Darkest Hour

Filed in Film by on January 21, 2018 0 Comments

Britain was in the throes of a crisis in May 1940. The prime minister, Neville Chamberlain, had stepped aside, Parliament having lost confidence in his leadership. Germany was on the ascendancy, having annexed Austria and the Sudetenland, recaptured Memmel, occupied Poland and invaded Norway, Luxembourg, Belgium, Holland and France.

At that fraught moment, when the fate of Europe hung in the balance, Winston Churchill, First Lord of the Admiralty, succeeded Chamberlain, who had been led to believe by Adolf Hitler that Germany sought peace.

Gary Oldman as Winston Churchill

Joe Wright’s splendid new film, Darkest Hour, begins on a placid note as Churchill (Gary Oldman) waits to be appointed as his successor. A cigar in hand, and wearing a nightgown, the irascible, unkempt, roly-poly politician sits on his bed, taking a brief call from a foreign diplomat and dictating a speech to his endlessly patient personal secretary, Elizabeth Layton (Lily James).

The movie has modest ambitions. Instead of charting Churchill’s tumultuous tenure as prime minister from 1940 to 1945, it focuses on his first month in office, when Churchill was confronted by a series of formidable challenges. He had to summon up the strength and courage to prepare himself for this onerous job. He had to fend off criticism from rivals. He had to decide whether to engage Germany in peace talks. He had to make a life-and-death decision about the fate of the German-besieged British Expeditionary Force in Dunkirk, France.

As Churchill prepares for an audience with the imperious King George VI (Ben Mendelsohn), his wise and practical wife, Clementine (Kristin Scott Thomas), tries to strengthen his resolve. Churchill knows he will be tested to the limit. As Sir Anthony Eden, the foreign minister, says, “You have an enormous task ahead of you.”

Kristin Scott Thomas and Gary Oldman in a pivotal scene

Oldman, a British actor, delivers a superb performance as Churchill. At once rude and polite, self- confident and meek, Churchill is a force to be reckoned with as he goes through his frenetic paces.

In his first speech to the House of Commons, he claims that Britain will win the war, come what may. The naysayers in his cabinet are skeptical. “He stands for one thing: himself,” a critic complains. Still others, like the appeaser Lord Halifax (Stephen Dillane), seek talks with Germany in the hope of sparing Europe from further destruction. “You can’t reason with a tiger,” exclaims Churchill, referring to Hitler.

Churchill, in his first radio address, expresses “invincible confidence” that Britain will prevail. Yet he tells Clementine that the allies are in “full retreat.” Sixty British and French divisions have been encircled by the Wehrmacht in France and are being pushed toward the sea.

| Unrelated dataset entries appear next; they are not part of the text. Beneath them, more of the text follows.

(** Without an attention mask, a row's billed length is the length of its leading run of
    positions that advance by one from the first position: every position inside the run
    matches, and the run stops at the first column that does not, whatever the later padding
    happens to hold. *)
Theorem advancing_run_length (p0 : Z) (rest : list Z) :
  exists k, k <= length (p0 :: rest) /\
    sumZ (advancing_run (p0 :: rest)) = Z.of_nat k /\ 1 <= k /\
    (forall i, i < k -> (p0 :: rest) !! i = Some (p0 + Z.of_nat i)%Z) /\
    (forall p, (p0 :: rest) !! k = Some p -> p <> (p0 + Z.of_nat k)%Z).
Proof.
  destruct (cumprod_run (p0 :: rest) p0) as (k & Hk & Hs & Hlt & Hbr).
  exists k. split_and!; [done|exact Hs| |done|done].
  destruct k; [|lia]. exfalso. apply (Hbr p0); [done|]. simpl. lia.
Qed.

(** ** Restoring row order *)

(** Writing every position at its row inverts a permutation, whatever was there before. *)
Lemma invert_order_spec n fo (init : list nat) :
  fo ≡ₚ seq 0 n -> length init = n ->
  let out := fold_left (fun acc '(position, row) => <[row := position]> acc) (imap pair fo) init in
  length out = n /\ (forall p r, fo !! p = Some r -> out !! r = Some p).
Proof.
  intros Hp Hinit. assert (Hnd : NoDup fo) by (rewrite Hp; apply NoDup_seq).
  assert (Hz : fold_left (fun acc '(position, row) => <[row := position]> acc) (imap pair fo) init =
    fold_left (fun rows '(i, cell) => <[i := cell]> rows) (zip fo (seq 0 (length fo))) init).
  { generalize init. clear.
    change (imap pair fo) with (imap (fun i r => (0 + i, r)) fo). generalize 0.
    induction fo as [|r fo IH]; intros k acc; simpl; [done|]. rewrite Nat.add_0_r.
    rewrite <- IH. f_equal. apply imap_ext. intros i x _. simpl. f_equal. lia. }
  rewrite Hz. destruct (fold_insert_zip fo (seq 0 (length fo)) init Hnd) as (Hl & Hin & _).
  { by rewrite length_seq. }
  { rewrite Hp, Hinit. apply Forall_forall. intros r Hr%elem_of_seq. lia. }
  split; [by rewrite Hl|]. intros p r Hr.
  eapply Hin; [done|]. apply lookup_seq_lt. by eapply lookup_lt_Some.
Qed.

Lemma restore_positions_spec n fo :
  fo ≡ₚ seq 0 n ->
  length (restore_positions n fo) = n /\
  (forall p r, fo !! p = Some r -> restore_positions n fo !! r = Some p).
Proof. intros H. apply invert_order_spec; [done|]. apply length_replicate. Qed.
Lemma positions_lt lens S q :
  row_lens_ok lens S -> q ∈ positions_from 0 lens S -> q < length lens * S.
Proof.
  intros H Hq. apply (elem_of_positions _ _ _ _ H) in Hq as (i & l & c & Hi & Hc & ->).
  pose proof (Forall_lookup_1 _ _ _ _ H Hi) as Hl. simpl in Hl.
  apply lookup_lt_Some in Hi. nia.
Qed.

Lemma cumsum_app acc k m : cumsum acc (k ++ m) = cumsum acc k ++ cumsum (acc + sumZ k) m.
Proof.
  revert acc; induction k as [|x k IH]; intros acc; simpl; [f_equal; lia|].
  by rewrite IH, Z.add_assoc.
Qed.

Lemma diff_cumsum c lens : diff (c :: cumsum c lens) = lens.
Proof.
  revert c; induction lens as [|l lens IH]; intros c; [done|].
  cbn [cumsum]. cbn [diff]. f_equal; [lia|]. apply IH.
Qed.

Lemma last_cumsum c lens : last (c :: cumsum c lens) = Some (c + sumZ lens)%Z.
Proof.
  revert c; induction lens as [|l lens IH]; intros c; simpl cumsum; [simpl; f_equal; lia|].
  change (last (c :: (c + l)%Z :: cumsum (c + l) lens)) with (last ((c + l)%Z :: cumsum (c + l) lens)).
  rewrite IH. simpl. f_equal. lia.
Qed.

(** ** Unpacking *)

Lemma chunk_replicate {A} w n i (x : A) : i < n -> chunk w (replicate (n * w) x) i = replicate w x.
Proof.
  intros H. unfold chunk. rewrite drop_replicate, take_replicate. f_equal.
  assert (S i * w <= n * w) by (apply Nat.mul_le_mono_r; lia). lia.
Qed.

(** [index_copy_] of gathered cells into a padded output puts each cell back in place. *)
Lemma index_copy0_cells (w n : nat) (pad : Z) (idx : list nat) (cells : list (list Z)) :
  NoDup idx -> length idx = length cells -> Forall (fun i => i < n) idx ->
  Forall (fun c => length c = w) cells ->
  exists data, index_copy0 w n (replicate (n * w) pad) idx cells = Ok data /\
    length data = n * w /\
    (forall p i cell, idx !! p = Some i -> cells !! p = Some cell -> chunk w data i = cell) /\
    (forall i, i < n -> i ∉ idx -> chunk w data i = replicate w pad).
Proof.
  intros Hnd Hlen Hlt Hw. unfold index_copy0.
  rewrite Hlen, Nat.eqb_refl. simpl.
  rewrite (proj2 (forallb_forall _ _)) by (intros i Hi; rewrite Forall_forall in Hlt;
    apply list_elem_of_In, Hlt in Hi; lia). simpl.
  destruct (fold_insert_zip idx cells (chunks w n (replicate (n * w) pad)) Hnd Hlen) as (Hl & Hin & Hout).
  { by rewrite length_chunks. }
  set (out := fold_left _ _ _) in *. rewrite length_chunks in Hl.
  assert (Hpad : forall i, i < n -> i ∉ idx -> out !! i = Some (replicate w pad)).
  { intros i Hi Hni. rewrite Hout by done. rewrite chunks_lookup by done. by rewrite chunk_replicate. }
  assert (HW : Forall (fun c => length c = w) out).
  { apply Forall_lookup. intros i c Hc. destruct (decide (i ∈ idx)) as [Hi|Hi].
    - apply list_elem_of_lookup in Hi as [p Hp].
      destruct (lookup_lt_is_Some_2 cells p) as [cell Hcell];
        [rewrite <- Hlen; by eapply lookup_lt_Some|].
      rewrite (Hin _ _ _ Hp Hcell) in Hc. simplify_eq. by apply (Forall_lookup_1 _ _ _ _ Hw Hcell).
    - rewrite Hpad in Hc; [|apply lookup_lt_Some in Hc; lia|done]. simplify_eq.
      by rewrite length_replicate. }
  exists (concat out). split_and!; [done|by rewrite (length_concat_const w), Hl| |].
  - intros p i cell Hp Hc. apply chunk_concat; [done|]. by eapply Hin.
  - intros i Hi Hni. apply chunk_concat; [done|]. by apply Hpad.
Qed.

When this news reaches Lord Halifax, he recommends peace negations with Germany mediated by its ally, Italy. Churchill proposes a different strategy — the evacuation of British and French troops from Dunkirk. The navy is skeptical of Churchill’s plan to spirit them to safety by means of a flotilla of civilian boats.

In a stark scene illustrative of Britain’s plight, Churchill nervously asks U.S. President Franklin Roosevelt for military supplies. The conversation doesn’t go well. Standing on technicalities, Roosevelt is loath to violate the Neutrality Act. As pressure mounts on Churchill to do something, his generals warn him of an imminent German invasion of Britain. Then, in a volte-face, George VI assures him he has his undying support.

A crisis to resolve

Virtually all the scenes in Darkest Hour can be authenticated. But in an imaginary scene during which Churchill rides the subway and mingles with working-class passengers to gauge their views of his handling of the war, Wright fiddles with reality. This set piece confirms Churchill’s assumption that the British people will not submit to Nazi tyranny. Their refusal to kowtow to the enemy cements his decision to forego talks with Germany.

Buoyed by their defiance, he delivers one of his most famous wartime speeches. Promising to defend the British isles at whatever cost, he pledges never to surrender to Germany. As one of his opponents aptly observes, Churchill “mobilized the English language and sent it into battle.”